Geological Indicators of Increasing Pressure

Geological Indicators of Increasing Pressure
•Size and shape of cuttings cont
–These cuttings should not be confused with even larger, block shaped cuttings, which are rectangular.
–These block-shaped cuttings do not originate from the bottom of the well.
–They are formed by improper drillstring and bottom-hole assembly mechanics or existing fracturing.
•Sloughing shale and abnormal hole fill-up
–Sloughing shale and abnormal hole fill-up are indications of increasing formation pressure.
–As the transition zone is penetrated, the pore pressure within the shale will increase.
–Shales have relatively low permeability, but in a transition zone, shale porosity will increase.
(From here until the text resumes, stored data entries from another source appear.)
(* ===== verification/DaemonSteps.v ===== *)
(** The memory server at work: its start, every event of the connection manager and every
    completion it handles keep the accounts of [DaemonInv] balanced and never fault. *)

From Stdlib Require Import ZArith Lia.
From stdpp Require Import base tactics list numbers option.
From S2P Require Import Prelude Types ByteOrder Daemon DaemonInv.

Section DaemonSteps.
Context `{C : Config} `{D : DaemonConfig}.
Variable malloc_addr : Z → Z.
Variable reg_mr : Z → option Z.

(** * Start *)

Lemma count_replicate {A} (f : A → bool) n x : f x = false → count f (replicate n x) = 0.
Proof.
  intros Hf. induction n as [|n IH]; [done|]. cbn [replicate]. rewrite count_cons, Hf, IH. done.
Qed.

Lemma initial_size_range kb : 0 ≤ kb < 2 ^ 50 → 0 ≤ initial_size kb ≤ MAX_MR_SIZE_GB.
Proof.
  intros Hkb. unfold initial_size. pose proof max_mr_pos. pose proof evict_threshold_pos.
  pose proof expand_threshold_pos.
  assert (s32 (kb / ONE_MB) = kb / ONE_MB) as ->.
  { apply s32_id. unfold is_s32, ONE_MB.
    assert (kb / 1048576 < 2 ^ 30) by (apply Z.div_lt_upper_bound; lia).
    assert (0 ≤ kb / 1048576) by (apply Z.div_pos; lia). lia. }
  set (g := kb / ONE_MB).
  assert ((FREE_MEM_EVICT_THRESHOLD + FREE_MEM_EXPAND_THRESHOLD) / 2 ≤ FREE_MEM_EXPAND_THRESHOLD)
    by (apply Z.div_le_upper_bound; lia).
  repeat match goal with |- context [?a <? ?b] => destruct (Z.ltb_spec a b) end; lia.
Qed.

Lemma alloc_chunk_loop g (m : rdma_remote_mem) : 0 ≤ g ≤ MAX_MR_SIZE_GB →
  len (region_list m) = MAX_MR_SIZE_GB →
  malloc_map m = replicate (Z.to_nat MAX_MR_SIZE_GB) CHUNK_EMPTY →
  ∃ rl mm, for_upto g (λ i m, alloc_chunk malloc_addr m i) m =
      Ok (m <| region_list := rl |> <| malloc_map := mm |>) ∧
    len rl = MAX_MR_SIZE_GB ∧ len mm = MAX_MR_SIZE_GB ∧ count is_malloced mm = g ∧
    Forall (λ x, x = CHUNK_EMPTY ∨ x = CHUNK_MALLOCED) mm ∧
    (∀ k, 0 ≤ k < g → zget rl k = Some (malloc_addr k) ∧ zget mm k = Some CHUNK_MALLOCED).
Proof.
  intros Hg Hl Hm. pose proof max_mr_pos.
  destruct (for_upto_inv (λ n m', ∃ rl mm,
      m' = m <| region_list := rl |> <| malloc_map := mm |> ∧
      len rl = MAX_MR_SIZE_GB ∧ len mm = MAX_MR_SIZE_GB ∧ count is_malloced mm = n ∧
      Forall (λ x, x = CHUNK_EMPTY ∨ x = CHUNK_MALLOCED) mm ∧
      (∀ k, 0 ≤ k < n → zget rl k = Some (malloc_addr k) ∧ zget mm k = Some CHUNK_MALLOCED) ∧
      (∀ k, n ≤ k < MAX_MR_SIZE_GB → zget mm k = Some CHUNK_EMPTY))
    (λ i m, alloc_chunk malloc_addr m i) g m)
    as (m' & -> & rl & mm & -> & H1 & H2 & H3 & Hb & H4 & _); [lia | | |eauto 12].
  - exists (region_list m), (malloc_map m). rewrite Hm. split_and!; try done.
    + rewrite <- Hm. by destruct m.
    + rewrite len_replicate by lia. done.
    + by apply count_replicate.
    + apply Forall_replicate. by left.
    + lia.
    + intros k Hk. by apply zget_replicate.
  - intros n m' Hn (rl & mm & -> & H1 & H2 & H3 & Hb & H4 & H5). unfold alloc_chunk. simpl.
    rewrite !wr_ok by lia. simpl. eexists. split; [done|]. eexists _, _. split; [done|].
    rewrite !len_zset. split_and!; try done.
    + rewrite (count_zset _ _ _ _ _ (H5 n ltac:(lia))). simpl. lia.
    + apply Forall_zset; [done | by right].
    + intros k Hk. destruct (decide (k = n)) as [->|].
      * rewrite !zget_zset_eq by lia. done.
      * rewrite !zget_zset_ne by done. apply H4. lia.
    + intros k Hk. rewrite zget_zset_ne by lia. apply H5. lia.
Qed.

Lemma session_init_ok kb : 0 ≤ kb < 2 ^ 50 →
  ∃ s, rdma_session_init malloc_addr kb = Ok s ∧
    (∀ r o, accounts {| session := s; running := r; outbox := o |}) ∧
    rm_size_gb (rdma_remote s) = initial_size kb ∧
    (∀ k, 0 ≤ k < initial_size kb →
      zget (region_list (rdma_remote s)) k = Some (malloc_addr k) ∧
      zget (malloc_map (rdma_remote s)) k = Some CHUNK_MALLOCED ∧
      zget (conn_map (rdma_remote s)) k = Some (-1)).
Proof.
  intros Hkb. pose proof (initial_size_range kb Hkb) as Hg. pose proof max_mr_pos.
  pose proof max_client_pos. unfold rdma_session_init.
  match goal with |- context [for_upto _ _ ?m] =>
    destruct (alloc_chunk_loop (initial_size kb) m) as (rl & mm & -> & H1 & H2 & H3 & Hb & H4) end;
    [done | by apply len_replicate; lia | done |].
  cbn [res_bind]. eexists. split; [done|]. split_and!; [|done|].
  - intros r o. split; simpl; rewrite ?len_replicate by lia; try done; try lia.
    + by rewrite count_replicate.
    + intros j i Hj Hne. apply zget_In, elem_of_replicate in Hj as [-> _]. done.
    + intros i c Hc. apply zget_In, elem_of_replicate in Hc as [E _]. done.
    + intros i Hi. simpl in *. apply zget_Some_range in Hi.
      rewrite len_replicate in Hi by lia. by apply zget_replicate.
  - intros k Hk. simpl. destruct (H4 k Hk) as [? ?]. split_and!; try done.
    apply zget_replicate. lia.
Qed.

(** * Connections *)

Definition new_conn (i : Z) : connection :=
  {| conn_index := i; sess_chunk_map := replicate (Z.to_nat MAX_MR_SIZE_GB) (-1);
     mapped_chunk_size := 0; evict_sem := 0; stop_sem := 0; connected := 0;
     recv_msg := zero_msg; send_msg := zero_msg; cq_qp_state := CQ_QP_BUSY;
     server_state := S_WAIT |}.

Definition joined (d : daemon) (i : Z) : daemon :=
  d <| session ::= λ s, s <| conns := zset (conns s) i (Some (new_conn i)) |>
                          <| conns_state := zset (conns_state s) i CONN_CONNECTED |> |>.

Lemma joined_inv d i : accounts d → zget (conns_state (session d)) i = Some CONN_IDLE →
  accounts (joined d i).
Proof.
  intros [H1 H2 H3 H4 H5 H6 H7 H8 H9 H10 H11 H12 H13] Hi. pose proof (H12 _ Hi) as Hn.
  pose proof max_mr_pos.
  split; simpl; rewrite ?len_zset; try done.
  - intros j k Hj Hk. destruct (H10 j k Hj Hk) as (? & c & Hc & ?). split; [done|].
    exists c. split; [|done]. rewrite zget_zset_ne; [done|]. intros <-. congruence.
  - intros k c. rewrite zget_zset. case_decide as Hd; [|apply H11].
    destruct Hd as [<- _]. intros [= <-]. split; simpl; rewrite ?len_replicate by lia; try done.
    + rewrite count_replicate by done. by destruct (decide (i = 0)).
    + intros j x Hx Hne. by apply zget_In, elem_of_replicate in Hx as [-> _].
  - intros k. simpl. rewrite zget_zset. case_decide as Hd; [by intros [=]|].
    intros Hk. rewrite zget_zset_ne; [by apply H12|]. intros <-. apply Hd. eauto with zarr.
Qed.

(** The first idle slot is taken. *)
Lemma build_connection_ok d i : accounts d → zget (conns_state (session d)) i = Some CONN_IDLE →
  ∃ p d', build_connection d = Ok (Some p, d') ∧ accounts d' ∧ p ≤ i ∧
    zget (conns_state (session d)) p = Some CONN_IDLE ∧
    conns (session d') = zset (conns (session d)) p (Some (new_conn p)) ∧
    conns_state (session d') = zset (conns_state (session d)) p CONN_CONNECTED ∧
    rdma_remote (session d') = rdma_remote (session d).
Proof.
  intros Ha Hi. pose proof max_client_pos. pose proof (li_states _ _ _ _ Ha) as Ls.
  pose proof (li_conns _ _ _ _ Ha) as Lc. pose proof (zget_Some_range _ _ _ Hi) as Hr.
  unfold build_connection.
  match goal with |- context [for_upto_break MAX_CLIENT ?b ?s0] =>
    destruct (for_upto_break_inv (λ n o, n ≤ i ∧ o = (None, d))
      (λ n o, n ≤ i ∧ zget (conns_state (session d)) n = Some CONN_IDLE ∧ o = (Some n, joined d n))
      b MAX_CLIENT s0) as ([o|o] & -> & Ho) end.
  - lia.
  - split; [lia | done].
  - intros n o Hn [Hle ->]. destruct (zget_is_Some (conns_state (session d)) n) as [st Hst]; [lia|].
    rewrite (rd_ok _ _ _ Hst). cbn [res_bind]. case_decide as Hd.
    + subst st. unfold put_conn, set_conn_state. rewrite wr_ok by lia. cbn [res_bind].
      rewrite wr_ok by (simpl; lia). cbn [res_bind]. eexists. split; [done|]. done.
    + eexists. split; [done|]. split; [|done].
      assert (n ≠ i) by (intros ->; congruence). lia.
  - destruct Ho. lia.
  - destruct Ho as (n & Hn & Hle & Hst & ->). cbn [res_bind ctl_state].
    pose proof (joined_inv d n Ha Hst) as Hj. eexists _, _. split; [done|]. split_and!; try done.
    by eapply lend_inv_frame; [..|exact Hj].
Qed.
•Sloughing shale and abnormal hole fill-up Cont.
–If this overpressure in the shale is not offset by increasing the hydrostatic pressure of the mud, the shale will collapse or slough into the annulus.
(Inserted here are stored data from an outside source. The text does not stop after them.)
Lemma flights_flying s fs l f : Forall2 (flight_posted s) fs l → f ∈ fs →
  ∃ c, ctx_at s (f_ctx f) = Some c ∧ flying (p_cb (f_ctx f)) (f_ctx f) c.
Proof.
  intros Hp [i Hi]%list_elem_of_lookup.
  destruct (Forall2_lookup_l _ _ _ _ _ Hp Hi) as (po & _ & Hf). by eapply flight_flying.
Qed.

(** Work requests survive. *)
Lemma flight_posted_remap lost s s' f po : keeps_pages lost s s' → spares lost s →
  flight_posted s f po → flight_posted s' f po.
Proof.
  intros Hk Hl Hp. destruct f as [r a p|r a p]; cbn in *.
  - destruct Hp as (cb & ck & c & Hm & Hc & Hr & Hf & Hh & ->). exists cb, ck, c.
    pose proof (Hl _ _ _ Hc Hf) as Hn.
    assert (untouched s s' (page_no r)) as Hun.
    { unfold mapped_chunk in Hm. destruct (mapping s (chunk_of (page_no r))) as [[cb' ci]|] eqn:Em; [|done].
      destruct (chunk_at s cb' ci) eqn:Ek; [|done]. injection Hm as -> ->.
      destruct (kp_served _ _ _ Hk _ _ _ Em Hn) as [E1 E2]. split; [congruence|].
      intros cb1 ci1. rewrite Em. intros [= <- <-]. exact E2. }
    unfold remote_hit in *. rewrite (untouched_chunk _ _ _ Hun).
    split_and!; try done. by eapply grow_ctx; [apply Hk|].
  - destruct Hp as (cb & ci & ck & c & pg & Hm & Hck & Hc & Hf & Hw & ->). exists cb, ci, ck, c, pg.
    pose proof (Hl _ _ _ Hc Hf) as Hn.
    destruct (kp_served _ _ _ Hk _ _ _ Hm Hn) as [E1 E2].
    split_and!; try done; [by rewrite E2 | by eapply grow_ctx; [apply Hk|]].
Qed.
–This can cause enlarged holes through transition zones and fill on bottom during connections and trips.
•Bulk Density
–During normal shale compaction, water is squeezed out of the shale as the overburden pressure increases.
–Shale porosity decreases and density increases with depth.
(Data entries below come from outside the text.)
(* ===== verification/Evict.v ===== *)
(** Taking memory back ([infiniswap_daemon/rdma-common.c], [evict_mem] and the body of the
    loop of [free_mem]): chunks that are not lent are freed, then the least active lent
    chunks of a sample are recalled; chunks are allocated when memory is plentiful.

    [evict_mem] waits for its clients twice.  Its definitions stop where it waits: what
    [sem_wait] waits for is another event of [DaemonSteps.serve]. *)

From Stdlib Require Import ZArith Lia SpecFloat.
From stdpp Require Import base tactics list numbers option.
From S2P Require Import Prelude Types ByteOrder Daemon.

Section Evict.
Context `{C : Config} `{D : DaemonConfig}.
Variable malloc_addr : Z → Z.

(** * Chunks that are not lent *)

(** Free chunk [i] if it is allocated and not lent; stop once [evict_g] are freed. *)
Definition free_chunk (evict_g i : Z) (st : Z * rdma_remote_mem)
  : res (ctl (Z * rdma_remote_mem)) :=
  let '(freed_g, m) := st in
  let* free := lendable m i in
  if free : bool then
    let* mm := wr (malloc_map m) i CHUNK_EMPTY in
    let freed_g := freed_g + 1 in
    let m := m <| malloc_map := mm |> in
    Ok (if freed_g =? evict_g then Break (freed_g, m <| rm_size_gb := s32 (rm_size_gb m - evict_g) |>)
        else Next (freed_g, m))
  else Ok (Next (freed_g, m)).

(** [None]: enough was freed and [evict_mem] returns; else what is left to evict. *)
Definition free_unmapped (d : daemon) (evict_g : Z) : res (option Z * daemon) :=
  let* out := for_upto_break MAX_MR_SIZE_GB (free_chunk evict_g) (0, rdma_remote (session d)) in
  match out with
  | Break (_, m) => Ok (None, with_remote d (λ _, m))
  | Next (freed_g, m) =>
      Ok (Some (evict_g - freed_g),
          with_remote d (λ _, m <| rm_size_gb := s32 (rm_size_gb m - freed_g) |>))
  end.

(** * The clients to ask *)

(** [random_chunk_select]: -1 for a chunk that is not lent, else 0. *)
Definition selectable (m : rdma_remote_mem) : list Z :=
  (λ c, if c =? -1 then -1 else 0) <$> conn_map m.

(** One draw: from a random chunk on, the first one that is lent and not selected yet. *)
Definition select_chunk (m : rdma_remote_mem) (random : Z) (st : list Z * list Z)
  : res (list Z * list Z) :=
  let '(sel, send_list) := st in
  let* x := probe (Z.to_nat MAX_MR_SIZE_GB) MAX_MR_SIZE_GB
              (λ x, match zget sel x with Some v => negb (v =? 0) | None => true end)
              (random mod MAX_MR_SIZE_GB) in
  let* sel := wr sel x 1 in
  let* owner := rd (conn_map m) x in
  let* send_list := wr send_list owner 1 in
  Ok (sel, send_list).

(** Every client that has chunks. *)
Definition select_all (d : daemon) (send_list : list Z) : res (list Z) :=
  for_upto MAX_CLIENT (λ i send_list,
    let* st := rd (conns_state (session d)) i in
    if decide (st = CONN_MAPPED) then
      let* _ := get_conn d i in wr send_list i 1
    else Ok send_list) send_list.

(** The number of chunks to recall and the clients to ask; [rand j] is the [j]-th draw. *)
Definition select_clients (rand : Z → Z) (d : daemon) (evict_g : Z) : res (Z * list Z) :=
  let m := rdma_remote (session d) in
  let send_list := replicate (Z.to_nat MAX_CLIENT) (-1) in
  if mapped_size m <? evict_g + EXTRA_CHUNK_NUM then
    let evict_g := if mapped_size m <? evict_g then mapped_size m else evict_g in
    let* send_list := select_all d send_list in
    Ok (evict_g, send_list)
  else
    let* (_, send_list) := for_upto (evict_g + EXTRA_CHUNK_NUM)
      (λ j st, select_chunk m (rand j) st) (selectable m, send_list) in
    Ok (evict_g, send_list).

(** The chunks of the clients asked. *)
Definition total_chunks (d : daemon) (send_list : list Z) : res Z :=
  for_upto MAX_CLIENT (λ i k,
    let* s := rd send_list i in
    if s =? 1 then let* c := get_conn d i in Ok (k + mapped_chunk_size c) else Ok k) 0.

Definition send_evicts (d : daemon) (send_list : list Z) (j : Z) : res daemon :=
  for_upto MAX_CLIENT (λ i d,
    let* s := rd send_list i in
    if s =? 1 then send_evict d i j else Ok d) d.

(** [evict_mem] up to the wait for the activities: what was decided, if it goes on. *)
Record eviction := { ev_j : Z; ev_k : Z; ev_send_list : list Z }.

Definition evict_begin (rand : Z → Z) (d : daemon) (stop_g : Z) : res (option eviction * daemon) :=
  let* (rest, d) := free_unmapped d stop_g in
  match rest with
  | None => Ok (None, d)
  | Some evict_g =>
      let* (j, send_list) := select_clients rand d evict_g in
      let* k := total_chunks d send_list in
      let* d := send_evicts d send_list j in
      Ok (Some {| ev_j := j; ev_k := k; ev_send_list := send_list |}, d)
  end.

(** * The activities *)

(** The activities of client [i], from its ACTIVITY message. *)
Definition collect_client (i : Z) (st : Z * list chunk_activity * daemon)
  : res (Z * list chunk_activity * daemon) :=
  let '(n, l, d) := st in
  let* c := get_conn d i in
  if evict_sem c <=? 0 then Fault Blocked
  else
    let* (n, l) := for_upto MAX_MR_SIZE_GB (λ m '(n, l),
      let* b := rd (buf (recv_msg c)) m in
      if b =? 0 then Ok (n, l)
      else
        let* l := wr l n {| activity := ntohll b; ca_chunk_index := m |} in
        Ok (n + 1, l)) (n, l) in
    let* d := put_conn d i (c <| evict_sem := evict_sem c - 1 |>
                              <| send_msg ::= λ s, clear_keys (s <| size_gb := 0 |>) |>) in
    Ok (n, l, d).

Definition collect (d : daemon) (send_list : list Z) (l : list chunk_activity)
  : res (Z * list chunk_activity * daemon) :=
  for_upto MAX_CLIENT (λ i st,
    let* s := rd send_list i in
    if s =? 1 then collect_client i st else Ok st) (0, l, d).

(** * The least active chunks *)

(** Entry [m] changes places with entry [n] if it is less active. *)
Definition order_pair (n m : Z) (l : list chunk_activity) : res (list chunk_activity) :=
  let* a := rd l n in
  let* b := rd l m in
  if activity b <? activity a then let* l := wr l n b in wr l m a else Ok l.

(** The inner loop: the least active entry from [n] on comes to place [n]. *)
Definition bring_least (k n : Z) (l : list chunk_activity) : res (list chunk_activity) :=
  for_from (n + 1) (Z.to_nat (k - (n + 1))) (order_pair n) l.

(** The chunk at place [n] is recalled from its client. *)
Definition recall_chunk (n : Z) (l : list chunk_activity) (send_list : list Z) (d : daemon)
  : res (list Z * Z * daemon) :=
  let* a := rd l n in
  let chunk_index := ca_chunk_index a in
  let* conn_index := rd (conn_map (rdma_remote (session d))) chunk_index in
  let* s := rd send_list conn_index in
  let* send_list := if s =? 1 then wr send_list conn_index 2 else Ok send_list in
  let* c := get_conn d conn_index in
  let* rk := wr (rkey (send_msg c)) chunk_index 1 in
  let* d := put_conn d conn_index (c <| send_msg ::= λ m, m <| rkey := rk |>
                                        <| size_gb := size_gb m + 1 |> |>) in
  Ok (send_list, conn_index, d).

(** Recall the [j] least active chunks; the last client recalled from comes out too. *)
Definition recall (j k : Z) (l : list chunk_activity) (send_list : list Z) (d : daemon)
  : res (list chunk_activity * list Z * Z * daemon) :=
  for_upto j (λ n '(l, send_list, _, d),
    let* l := bring_least k n l in
    let* (send_list, conn_index, d) := recall_chunk n l send_list d in
    Ok (l, send_list, conn_index, d)) (l, send_list, -1, d).

(** The STOP of client [i]: the count is that of client [conn_index]. *)
Definition stop_client (send_list : list Z) (conn_index i : Z) (d : daemon) : res daemon :=
  let* s := rd send_list i in
  if s =? 2 then
    let* c := get_conn d conn_index in send_stop d i (size_gb (send_msg c))
  else if s =? 1 then send_stop d i 0
  else Ok d.

(** [evict_mem] from the activities to the first wait for a DONE: [l] is the memory
    [malloc] gave for [evict_list].  [stop_client] follows for each client in turn. *)
Definition evict_choose (ev : eviction) (l : list chunk_activity) (d : daemon)
  : res (list Z * Z * daemon) :=
  let* (_, l, d) := collect d (ev_send_list ev) l in
  let* (_, send_list, conn_index, d) := recall (ev_j ev) (ev_k ev) l (ev_send_list ev) d in
  Ok (send_list, conn_index, d).

(** * The memory thread *)

(** IEEE numbers: [float] and [double]. *)
Definition to_f32 (x : spec_float) : spec_float :=
  match x with
  | S754_finite s m e => binary_normalize 24 128 (if s then Z.neg m else Z.pos m) e s
  | _ => x
  end.
Definition to_f64 (x : spec_float) : spec_float :=
  match x with
  | S754_finite s m e => binary_normalize 53 1024 (if s then Z.neg m else Z.pos m) e s
  | _ => x
  end.
Definition f64_of (z : Z) : spec_float := binary_normalize 53 1024 z 0 false.
Definition f32_of (z : Z) : spec_float := binary_normalize 24 128 z 0 false.

(** Conversion to [int]: towards zero. *)
Definition int_of (x : spec_float) : Z :=
  match x with
  | S754_finite s m e =>
      let a := if 0 <=? e then Z.pos m * 2 ^ e else Z.pos m / 2 ^ (- e) in
      if s then - a else a
  | _ => 0
  end.

(** 0.7, and one minus it as a [float]. *)
Definition CURR_FREE_MEM_WEIGHT : spec_float := S754_finite false 6305039478318694 (-53).
Definition last_free_mem_weight : spec_float :=
  to_f32 (SFsub 53 1024 (f64_of 1) CURR_FREE_MEM_WEIGHT).

Definition filter_free_mem (free_mem_g last_free_mem_g : Z) : Z :=
  int_of (SFadd 53 1024
    (SFmul 53 1024 CURR_FREE_MEM_WEIGHT (f64_of free_mem_g))
    (to_f64 (SFmul 24 128 (f32_of last_free_mem_g) last_free_mem_weight))).

(** The variables of [free_mem]. *)
Record mem_state := { last_free_mem_g : Z; evict_hit_count : Z; expand_hit_count : Z }.

(** Allocate [expand_size_g] chunks in the first empty places. *)
Definition expand_chunk (expand_size_g i : Z) (st : Z * rdma_remote_mem)
  : res (ctl (Z * rdma_remote_mem)) :=
  let '(j, m) := st in
  let* a := rd (malloc_map m) i in
  if a =? CHUNK_EMPTY then
    let* m := alloc_chunk malloc_addr m i in
    let j := j + 1 in
    Ok (if j =? expand_size_g then Break (j, m) else Next (j, m))
  else Ok (Next (j, m)).

Definition expand_mem (m : rdma_remote_mem) (last : Z) : res (Z * rdma_remote_mem) :=
  let expand_size_g := last - FREE_MEM_EXPAND_THRESHOLD in
  let expand_size_g := if MAX_MR_SIZE_GB <? expand_size_g + rm_size_gb m
                       then MAX_MR_SIZE_GB - rm_size_gb m else expand_size_g in
  let* out := for_upto_break MAX_MR_SIZE_GB (expand_chunk expand_size_g) (0, m) in
  let m := (ctl_state out).2 in
  Ok (expand_size_g, m <| rm_size_gb := s32 (rm_size_gb m + expand_size_g) |>).

(** One iteration, with [free_mem_kb] read from the system; the argument of [evict_mem] if
    it is called, which changes no variable of the thread. *)
Definition mem_step (free_mem_kb : Z) (st : mem_state) (m : rdma_remote_mem)
  : res (option Z * mem_state * rdma_remote_mem) :=
  let free_mem_g := s32 (free_mem_kb / ONE_MB) in
  let filtered := filter_free_mem free_mem_g (last_free_mem_g st) in
  if filtered <? FREE_MEM_EVICT_THRESHOLD then
    let hits := evict_hit_count st + 1 in
    if MEM_EVICT_HIT_THRESHOLD <=? hits then
      let stop_size_g := FREE_MEM_EVICT_THRESHOLD - filtered in
      let stop_size_g := if rm_size_gb m <? stop_size_g then rm_size_gb m else stop_size_g in
      Ok (if 0 <? stop_size_g then Some stop_size_g else None,
          {| last_free_mem_g := filtered + stop_size_g; evict_hit_count := 0;
             expand_hit_count := 0 |}, m)
    else Ok (None, {| last_free_mem_g := filtered; evict_hit_count := hits;
                      expand_hit_count := 0 |}, m)
  else if FREE_MEM_EXPAND_THRESHOLD <? filtered then
    let hits := expand_hit_count st + 1 in
    if MEM_EXPAND_HIT_THRESHOLD <=? hits then
      let* (n, m) := expand_mem m filtered in
      Ok (None, {| last_free_mem_g := filtered - n; evict_hit_count := 0;
                   expand_hit_count := 0 |}, m)
    else Ok (None, {| last_free_mem_g := filtered; evict_hit_count := 0;
                      expand_hit_count := hits |}, m)
  else Ok (None, {| last_free_mem_g := filtered; evict_hit_count := evict_hit_count st;
                    expand_hit_count := expand_hit_count st |}, m).

End Evict.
–If normal compaction is interrupted by the formation of a seal, the formation water cannot be squeezed out of the shale.
•Bulk Density Cont.
–When this occurs, the fluid supports part of the overburden load and will have higher-than-normal pressure.
–Since fluids remain in the shale, the shales have a higher-than-normal porosity and lower-than-normal density.
•Bulk Density Cont.
–If shale densities are checked and plotted at regular intervals during drilling, a normal compaction trend is established for the predominant formation being drilled.
–When a seal is penetrated, the formation density will increase rapidly, followed by decreased density as the over compacted pressure seal and transition zone are drilled.
•Gas
–Gas is an indication of underbalanced formation pressure.
–When drilling is underway, most well-logging companies measure and record the gases entrained in the circulating fluid. It is helpful to classify this gas into one of three different categories:
•Background Gas
•Connection Gas
•Trip Gas
•Background gas
–This is the total gas entrained in the mud.
–The background gas which comes from the cuttings as the hole is being drilled is not an indication of increasing pressure and should not be compensated for with higher mud weight.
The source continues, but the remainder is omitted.